日米の違い――『愛と差別と友情とLGBTQ+―言葉で闘うアメリカの記録と内在する私たちの正体―』(2)

全体を読んでみると、アメリカと日本は違うなあ、という当たり前の感想がまず出てくる。
 
アメリカでは「LGBTQ+」であることを、とにかく主張し、喋り倒し、示威行動をする。端的に言えば、正義は我にあり、というか、我もまた正統、ということだ。
 
日本ではこれを茶化す。たとえばラジオ番組の、投稿ネタを本にしたもの。「完投して喜ぶのが野茂、浣腸して喜ぶのがホモ」といった類だ。90年代には、こういうことをラジオで言っていたのだ。

「『LGBT』という言葉が日本の新聞やテレビなどの主流メディアで頻繁に登場するようになる二十年ほど前の話です。けれどそういう物言いは、あるいは今もなおなくなっていません。その原因はなんだか、物事を公の地平であまり明確に突き詰めない日本語の習性にもあるのではないかと考えるのです。」
 
そういうこともありそうな気がする。
 
しかしまた同性愛に対する、あたりのきつさということも、日米で違いがあると思う。
 
偶然にもこの直前に、ヒラリー・ウォーの『この町の誰かが』を読んだ。その中に司祭の妻の言葉で、「殺人や貫通や背信は、心から悔い改めれば許される。でも、ホモセクシュアルは絶対に許されないんです」とある。なんと殺人よりも、罪が重いのである。
 
これは教会の偏頗きわまる見方だとしても、アメリカのキリスト教福音派の力は、大統領選をも動かすものであるという。
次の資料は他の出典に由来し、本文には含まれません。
(* ===== verification/NodeLife.v ===== *)
(** The life of a node: what holds after any sequence of events — restarts, heights
    and nonces, and what an account's signature protects end to end — and what a
    tick does. *)

From S2P Require Export Production Restart.
From S2P Require Mempool System.

Section node_life.
Context `{!NodeParams} `{!Ed25519}.
Context `{!Codec AccountId, !Codec u32, !Codec u128, !Codec string}.
Context `{!Codec (array 32 * u32 * RuntimeCall)}.
Context `{!Codec types_Extrinsic, !Codec types_Block}.
Context {Store : Type} `{!KeyValueStore Store}.
Implicit Types (n : NodeState) (e : env Store) (s : NodeState * env Store).
Implicit Types (me : PeerId) (ev : node_event) (a : AccountId).

(** A run step by step. *)
Lemma run_events_ensures (R : relation (NodeState * env Store)) `{!PreOrder R} (P : node_event → Prop) me evs s :
  (∀ ev, P ev → ensures R (node_handle me ev)) → Forall P evs → R s (run_events me evs s).
Proof.
  intros HR Hevs. unfold run_events. revert s.
  induction Hevs as [|ev evs Hev _ IH]; intros s; simpl; [done|].
  etrans; [by apply (HR ev Hev) | apply IH].
Qed.

(** What the handlers do to the runtime and the store is what [execute_block] does:
    a relation that blocks respect, and that does not see the rest of the node or
    the output, is respected by every handler. *)
Section runtime_relation.
Context (R : relation (Runtime * env Store)) `{!PreOrder R}.
Hypothesis R_block : ∀ block, ensures R (execute_block block).
Hypothesis R_print : ∀ out rt e, R (rt, e) (rt, env_print out e).

Definition lifted : relation (NodeState * env Store) :=
  λ s s', R (runtime s.1, s.2) (runtime s'.1, s'.2).

#[local] Instance lifted_preorder : PreOrder lifted.
Proof. split; unfold lifted; [intros s; done | intros s1 s2 s3; apply transitivity]. Qed.

Lemma lifted_update f : (∀ n, runtime (f n) = runtime n) → ensures lifted (update (Store := Store) f).
Proof. intros Hf [n e]. unfold lifted. simpl. by rewrite Hf. Qed.

Lemma lifted_print out : ensures lifted (effect (env_print out)).
Proof. intros [n e]. apply R_print. Qed.

Lemma lifted_block block : ensures lifted (on_runtime (execute_block block)).
Proof. apply (ensures_zoom _ R); [|apply R_block]. by intros [n e] [rt e']. Qed.

Ltac lifted_steps := ensures_steps ltac:(first
  [ by apply lifted_update | apply lifted_print | apply lifted_block
  | by (eapply ensures_mono; [|apply (u32_add_fixes (λ s, s))]; intros ? ? ->)
  | by (eapply ensures_mono; [|apply (collect_runs_fixes (λ s, s))]; intros ? ? ->) ]).

Lemma node_handle_lifted me ev : ensures lifted (node_handle me ev).
Proof.
  destruct ev; simpl;
    unfold submit_handler, nonce_handler, on_recv_ext, on_recv_blk, on_tick, is_my_slot,
      on_message, on_recv_pub, on_connection, on_connection_established, on_connection_closed,
      produce_block,
      send_ext, send_blk, send_pub, println, eprintln;
    lifted_steps.
Qed.

Lemma run_events_lifted me evs s : lifted s (run_events me evs s).
Proof.
  apply (run_events_ensures lifted (λ _, True)); [|by apply Forall_true].
  intros ev _. apply node_handle_lifted.
Qed.
End runtime_relation.

(** The chain of a node only moves forward: whatever events it handles, its
    height and the nonce of every account never decrease. *)
Theorem chain_moves_forward me evs s a :
  (height (runtime s.1) ≤ height (runtime (run_events me evs s).1))%N ∧
  (account_nonce (runtime s.1) a ≤ account_nonce (runtime (run_events me evs s).1) a)%N.
Proof.
  split.
  - apply (run_events_lifted (grows (λ x, height x.1))); [|intros; unfold grows; simpl; lia].
    intros block. apply (execute_block_ensures (grows height)), apply_block_height_grows.
  - apply (run_events_lifted (grows (λ x, account_nonce x.1 a))); [|intros; unfold grows; simpl; lia].
    intros block. apply (execute_block_ensures (grows (λ rt, account_nonce rt a))), apply_block_nonce_grows.
Qed.

(** * Ticks *)

Lemma on_connection_run c n e : ∃ ps e', on_connection c (n, e) = (Done tt, (set_peers ps n, e')).
Proof.
  destruct c as [p|p].
  - destruct (connected_run p n e) as [e' ?]. by eexists _, e'.
  - destruct (disconnected_run p n e) as [e' ?]. by eexists _, e'.
Qed.

Lemma on_connections_run between n e :
  ∃ ps e', for_each on_connection between (n, e) = (Done tt, (set_peers ps n, e')).
Proof.
  revert n e. induction between as [|c between IH]; intros n e; simpl.
  { exists (shared_peers n), e. by destruct n. }
  destruct (on_connection_run c n e) as (ps1 & e1 & Hc). unfold mbind, prog_bind. rewrite Hc.
  destruct (IH (set_peers ps1 n) e1) as (ps & e' & ->). by exists ps, e'.
Qed.

(** C24: what a tick does: alone, nothing; with peers, it reads the list again, after
    whatever connections came and went in between, and produces a block exactly when
    the node is the author of the slot in that second list. *)
Theorem tick_spec `{!NodeParamsOk} me between now n e :
  Disconnected me ∉ between → peers_ok me (shared_peers n) →
  ∃ n' e', for_each on_connection between (n, e) = (Done tt, (n', e')) ∧
    runtime n' = runtime n ∧ mempool n' = mempool n ∧
    on_tick me between now (n, e) =
      if decide (1 < length (shared_peers n)) then
        if decide (author (shared_peers n') (current_slot now) = Some me)
        then produce_block (topic_hash block_topic) (n', e')
        else (Done tt, (n', e'))
      else (Done tt, (n, e)).
Proof.
  intros Hbetween Hok. destruct (on_connections_run between n e) as (ps & e' & Hrun).
  exists (set_peers ps n), e'. split; [done|]. split; [done|]. split; [done|].
  assert (Hps : ps ≠ []).
  { assert (Hk : ensures (keeps (λ s : NodeState * env Store, peers_ok me (shared_peers s.1))) (for_each (on_connection (Store := Store)) between)).
    { apply ensures_for_each; [apply _|]. intros c Hc. apply on_connection_peers_ok. by intros ->. }
    specialize (Hk (n, e) Hok). rewrite Hrun in Hk. destruct Hk as [_ Hme]. simpl in Hme.
    intros ->. by apply not_elem_of_nil in Hme. }
  unfold on_tick. unfold mbind at 1, prog_bind at 1, gets at 1. cbn [fst].
  destruct (decide (1 < length (shared_peers n))) as [Hl|Hl].
  2: { by rewrite bool_decide_false. }
  rewrite bool_decide_true by done. unfold mbind at 1, prog_bind at 1. rewrite Hrun.
  unfold mbind at 1, prog_bind at 1, gets at 1. cbn [fst].
  unfold mbind at 1, prog_bind at 1. rewrite is_my_slot_run by done.
  destruct (decide (author (shared_peers (set_peers ps n)) (current_slot now) = Some me)) as [Ha|Ha].
  - by rewrite bool_decide_true.
  - by rewrite bool_decide_false.
Qed.

(** C38: a lone node can produce a block: when its only peer disconnects between the
    two reads of a tick, the node is alone in the second list, hence its author, and
    produces, whatever the slot. *)
Theorem lone_node_may_produce me p now n e :
  me ≠ p → shared_peers n ≡ₚ [me; p] →
  ∃ n' e', shared_peers n' = [me] ∧ runtime n' = runtime n ∧ mempool n' = mempool n ∧
    on_tick me [Disconnected p] now (n, e) = produce_block (topic_hash block_topic) (n', e').
Proof.
  intros Hne Hperm.
  assert (Hfilter : base.filter (λ id, id ≠ p) (shared_peers n) = [me]).
  { apply Permutation_singleton_r. rewrite Hperm, filter_cons, decide_True by done.
    by rewrite filter_cons, decide_False, filter_nil by naive_solver. }
  destruct (disconnected_run p n e) as [e' Hd]. rewrite Hfilter in Hd.
  exists (set_peers [me] n), e'. split; [done|]. split; [done|]. split; [done|].
  assert (Hl : length (shared_peers n) = 2) by by rewrite Hperm.
  unfold on_tick. unfold mbind at 1, prog_bind at 1, gets at 1. cbn [fst].
  rewrite bool_decide_true by (rewrite Hl; lia).
  assert (Hrun : for_each on_connection [Disconnected p] (n, e) = (Done tt, (set_peers [me] n, e'))).
  { simpl. unfold mbind, prog_bind. by rewrite Hd. }
  unfold mbind at 1, prog_bind at 1. rewrite Hrun.
  unfold mbind at 1, prog_bind at 1, gets at 1. cbn [fst].
  unfold mbind at 1, prog_bind at 1. rewrite is_my_slot_run by done. rewrite bool_decide_true; [done|].
  unfold author. cbn [shared_peers set_peers length]. by rewrite N.mod_1_r.
Qed.
Lemma string_prefix_app (s t : string) : String.prefix s (s +:+ t) = true.
Proof. induction s as [|c s IH]; simpl; [by destruct t|]. by destruct (Ascii.ascii_dec c c). Qed.

Lemma substring_all (t : string) : String.substring 0 (String.length t) t = t.
Proof. induction t as [|c t IH]; simpl; [done|]. by rewrite IH. Qed.

Lemma substring_app (s t : string) :
  String.substring (String.length s) (String.length (s +:+ t) - String.length s) (s +:+ t) = t.
Proof.
  induction s as [|c s IH]; simpl; [|exact IH].
  rewrite Nat.sub_0_r. apply substring_all.
Qed.

Lemma strip_prefix_app (s t : string) : strip_prefix s (s +:+ t) = Some t.
Proof. unfold strip_prefix. by rewrite string_prefix_app, substring_app. Qed.

Lemma slash_free_app (s t : string) : slash_free (s +:+ t) = slash_free s && slash_free t.
Proof. induction s as [|c s IH]; [done|]. simpl. by rewrite IH, andb_assoc. Qed.

Lemma slash_free_hex (bs : bytes) : slash_free (hex_string bs) = true.
Proof.
  induction bs as [|b bs IH]; [done|]. cbn [hex_string foldr]. rewrite slash_free_app.
  fold (hex_string bs). rewrite IH. by destruct b.
Qed.

Lemma account_segment (a : AccountId) : segment (hex_string (arr_list (as_bytes a))) = true.
Proof.
  unfold segment. pose proof (slash_free_hex (arr_list (as_bytes a))) as Hfree.
  pose proof (length_array (as_bytes a)) as Hlen.
  destruct (arr_list (as_bytes a)) as [|b bs]; [done|]. by destruct b.
Qed.

Lemma string_app_assoc (s t u : string) : (s +:+ t) +:+ u = s +:+ t +:+ u.
Proof.
  induction s as [|c s IH]; [done|].
  change (String.String c ((s +:+ t) +:+ u) = String.String c (s +:+ t +:+ u)). by rewrite IH.
Qed.

Context `{!NodeParamsOk, !Ed25519Ok, !CodecOk types_Extrinsic}.
Context `{!KeyValueStore Store}.
Implicit Types (n : NodeState) (en e : env Store) (kr : AccountKeyring).

(** A node that is ready for an account's next extrinsic. *)
Definition ready_for (a : AccountId) n : Prop :=
  (account_nonce (runtime n) a + N.of_nat (length (pending_of a n)) ≤ umax 32)%N ∧
  consecutive (account_nonce (runtime n) a) (pending_of a n) ∧
  Mempool.max_capacity (mempool n) = None ∧ chan_ext n = [].

(** The client's extrinsic, at the node. *)
Definition submitted kr (call : RuntimeCall) (nc : u32) n : NodeState :=
  let ext := new_signed (signing_key kr) nc call in
  set_chan_ext (chan_ext n ++ [ext])
    (set_chan_pub (chan_pub n ++ [mkPublishReq (topic_hash extrinsic_topic) (encode ext)]) n).

Lemma fetch_nonce_run base kr n en e :
  (account_nonce (runtime n) (public kr) + N.of_nat (length (pending_of (public kr) n)) ≤ umax 32)%N →
  ∃ nc : u32, fetch_nonce (HU := served base) base kr ((n, en), e) = (Done nc, ((n, en), e)) ∧
    uval nc = (account_nonce (runtime n) (public kr) + N.of_nat (length (pending_of (public kr) n)))%N.
Proof.
  intros Hroom.
  destruct (nonce_handler_run (mret (M := prog (NodeState * env Store)) tt) (hex_string (arr_list (as_bytes (public kr))))
    (arr_list (as_bytes (public kr))) (as_bytes (public kr)) n en n en) as (nc & Hreply & Hnc).
  - apply hex_decode_encode.
  - apply array_of_to_list.
  - apply run_ret.
  - by rewrite AccountId32_eta.
  - rewrite AccountId32_eta in Hnc. exists nc. split; [|done].
    unfold fetch_nonce, remote, zoom. unfold mbind at 1, prog_bind at 1. cbn [fst snd ureq_get served].
    unfold node_get. rewrite <- (string_app_assoc base), strip_prefix_app, account_segment.
    unfold serve. rewrite Hreply. unfold mbind, prog_bind, expect, mret, prog_ret.
    by rewrite parse_trim_pretty.
Qed.

Lemma submit_to_node_run base kr (c : RuntimeCall) n en e :
  (account_nonce (runtime n) (public kr) + N.of_nat (length (pending_of (public kr) n)) ≤ umax 32)%N →
  ∃ nc : u32,
    uval nc = (account_nonce (runtime n) (public kr) + N.of_nat (length (pending_of (public kr) n)))%N ∧
    submit_to_node (HU := served base) base kr c ((n, en), e) =
      (Done tt, ((submitted kr c nc n, en), env_print (Println "Submitted (HTTP 202)") e)).
Proof.
  intros Hroom. destruct (fetch_nonce_run base kr n en e Hroom) as (nc & Hfetch & Hnc).
  exists nc. split; [done|]. unfold submit_to_node. unfold mbind at 1, prog_bind at 1. rewrite Hfetch.
  unfold post_extrinsic, remote, zoom. unfold mbind at 1, prog_bind at 1. cbn [fst snd ureq_post served].
  unfold node_post. rewrite decide_True by done. unfold serve, submit_handler.
  by rewrite decode_slice_encode.
Qed.

(** What the node makes of it. *)
Lemma submitted_received kr (c : RuntimeCall) (nc : u32) n en :
  ready_for (public kr) n →
  uval nc = (account_nonce (runtime n) (public kr) + N.of_nat (length (pending_of (public kr) n)))%N →
  let ext := new_signed (signing_key kr) nc c in
  ∃ n', on_recv_ext (submitted kr c nc n, en) = (Done tt, (n', en)) ∧
    Mempool.pending (mempool n') = Mempool.pending (mempool n) ++ [ext] ∧
    consecutive (account_nonce (runtime n') (public kr)) (pending_of (public kr) n').
Proof.
  intros (_ & Hcons & Hcap & Hc) Hnc ext. eexists.
  split; [apply (on_recv_ext_run ext []); [by unfold submitted; simpl; rewrite Hc | exact Hcap]|].
  split; [done|]. unfold pending_of. simpl.
  rewrite filter_app, filter_cons, decide_True, filter_nil by done.
  by apply consecutive_app.
Qed.

(** C25: the client works with the node: a transfer between named accounts, submitted
    to a node with room, is accepted and gossiped, and joins the end of the node's
    pool as a verified extrinsic of the sender with the call and with the nonce that
    extends the sender's run of pending nonces. *)
Theorem submit_transfer_to_node base from to kr kr' amount n en e :
  from_name from = Some kr → from_name to = Some kr' → ready_for (public kr) n →
  ∃ ext n1 n2,
    submit_transfer (HU := served base) from to amount (Some base) ((n, en), e) =
      (Done tt, ((n1, en), env_print (Println "Submitted (HTTP 202)") e)) ∧
    signer ext = public kr ∧ verify ext = Ok tt ∧
    call ext = RuntimeCall_balances (Balances.Call_transfer (public kr') amount) ∧
    chan_pub n1 = chan_pub n ++ [mkPublishReq (topic_hash extrinsic_topic) (encode ext)] ∧
    on_recv_ext (n1, en) = (Done tt, (n2, en)) ∧
    Mempool.pending (mempool n2) = Mempool.pending (mempool n) ++ [ext] ∧
    consecutive (account_nonce (runtime n2) (public kr)) (pending_of (public kr) n2).
Proof.
  intros Hfrom Hto Hready. set (c := RuntimeCall_balances (Balances.Call_transfer (public kr') amount)).
  destruct (submit_to_node_run base kr c n en e (proj1 Hready)) as (nc & Hnc & Hsubmit).
  destruct (submitted_received kr c nc n en Hready Hnc) as (n2 & Hrecv & Hpending & Hcons).
  exists (new_signed (signing_key kr) nc c), (submitted kr c nc n), n2.
  split; [|split; [done | split; [apply verify_new_signed | split; [done | split; [done|]]]]].
  - unfold submit_transfer, named. rewrite Hfrom, Hto. exact Hsubmit.
  - split; [exact Hrecv|]. by split.
Qed.
End served.

(** * The local branches *)

Section local.
Context `{!NodeParams} `{!Ed25519, !Ed25519Ok} `{!RuntimeDebug}.
Context `{!Codec AccountId, !Codec u32, !Codec u128, !Codec string}.
Context `{!CodecOk AccountId, !CodecOk u32, !CodecOk u128, !CodecOk string}.
Context `{!CodecNonEmpty AccountId, !CodecNonEmpty string}.
Context `{!Codec (array 32 * u32 * RuntimeCall)} `{!Codec types_Extrinsic}.
Context {Store : Type} `{!KeyValueStore Store, !KeyValueStoreOk Store, !KvReliable Store}.
Context {W : Type} `{HU : Ureq W}.
Implicit Types (rt : Runtime) (e : env Store) (w : W) (kr : AccountKeyring) (call : RuntimeCall).

(** The runtime with the next height and the account's nonce consumed. *)
Definition next_for (a : AccountId) (b n : u32) rt : Runtime :=
  set_system (System.set_nonce a n (System.set_block_number b (system rt))) rt.

Lemma execute_locally_run kr call rt e :
  (height rt < umax 32)%N → (account_nonce rt (public kr) < umax 32)%N →
  ∃ (b n : u32) e', uval b = (height rt + 1)%N ∧ uval n = (account_nonce rt (public kr) + 1)%N ∧
    execute_locally kr call (rt, e) =
      (Done tt, ((apply_call (public kr) call (next_for (public kr) b n rt)).2, e')) ∧
    (runtime_sound (rt, e) → runtime_sound ((apply_call (public kr) call (next_for (public kr) b n rt)).2, e')).
Proof.
  intros Hh Hn. destruct (checked_add (System.block_number (system rt)) one) as [b|] eqn:Hb.
  2: { apply checked_add_None in Hb. rewrite num_val_one in Hb. unfold height in Hh. simpl in *. lia. }
  set (ext := new_signed (signing_key kr) (System.nonce (system rt) (public kr)) call).
  set (block := mkBlock (mkHeader b) [ext]).
  assert (Hstep : ∃ n : u32, uval n = (account_nonce rt (public kr) + 1)%N ∧ apply_block block rt =
    (Done (Ok tt), (apply_call (public kr) call (next_for (public kr) b n rt)).2)).
  { rewrite (apply_next_block b [ext] rt Hb). unfold mbind, prog_bind. simpl.
    unfold mbind, prog_bind. set (rt1 := set_system _ rt).
    assert (Hacc : accepts rt1 ext) by (split; [apply verify_new_signed | done]).
    destruct (apply_extrinsic_step ext rt1) as [|_ Hmax|n _ Hv].
    - done.
    - exfalso. unfold account_nonce in Hn. simpl in Hmax. lia.
    - by exists n. }
  destruct Hstep as (n & Hnv & Hblock).
  destruct (execute_block_machine block rt e) as [e1 Hexec]. rewrite Hblock in Hexec. simpl in Hexec.
  pose proof Hb as Hbv. apply checked_add_Some in Hbv. rewrite num_val_one in Hbv. simpl in Hbv.
  set (rt2 := (apply_call _ _ _).2) in *.
  exists b, n, (env_print (Println (runtime_debug rt2)) e1).
  split; [done|]. split; [done|]. split.
  - unfold execute_locally. unfold mbind at 1, prog_bind at 1, gets at 1. cbn [fst]. rewrite Hb.
    unfold unwrap, expect. unfold mbind at 1, prog_bind at 1, mret, prog_ret. fold ext. fold block.
    unfold mbind at 1, prog_bind at 1. rewrite Hexec. done.
  - intros Hs. pose proof (execute_block_sound block (rt, e) Hs) as Hs2. by rewrite Hexec in Hs2.
Qed.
だとすれば、「LGBTQ+」の人たちは、必死に自らの立場を表明しなければ、場合によっては比喩ではなく、「抹殺」されるだろう。
 
もちろん、だから日本の方が緩い、寛容である、などとは言えない。

2015年4月、一橋大学法科大学院の男子学生が、同級の男子学生に恋愛感情を告白したところ、それは拒絶され、悲観した学生は自殺した。

この間の経緯は複雑だが、ニューヨークのゲイ・パレードと比べると、日米の差はあまりにあり過ぎる、と言えないだろうか(もちろん極端な事例をもってきて比べるんじゃないよ、とも言われそうだが)。
 
北丸雄二は1996年に新聞社を辞め、フリーランスになる。このときまで、ゲイの友だちはいなかった。

「ところが会社を辞めてニューヨークの日本人コミュニティと付き合うようになると、その中に結構な数のゲイの人たちがいることがわかりました。そして話を聞いてみると、その多くの人たちがゲイを隠さなくてはならない日本社会に嫌気がさして、あるいはイジメられて、逃げるようにニューヨークにやってきたと言う――。」
 
そういうことなのだ。
 
私は飲み屋のゲイのマスターは、何人もよく知っている。みんな頭がよくて、気が利く。そのゲイは、しかし売りものとしてのゲイである。お客にも、ゲイがいる。大学教授や高名な画家など、酒場で会えばたちまち打ち解ける人々だ。
 
しかし昼間、日常の世界で、ゲイを表明している人とは、会ったことがない。もしそういう人と会ったとき、私はどういう態度をとるか。それは分からない。
 
私は当然、異性愛の人も、同性愛の人も、平等に、冷静に対処すると思っているが、さあどうか。自分のことが、いちばん分からないのだ。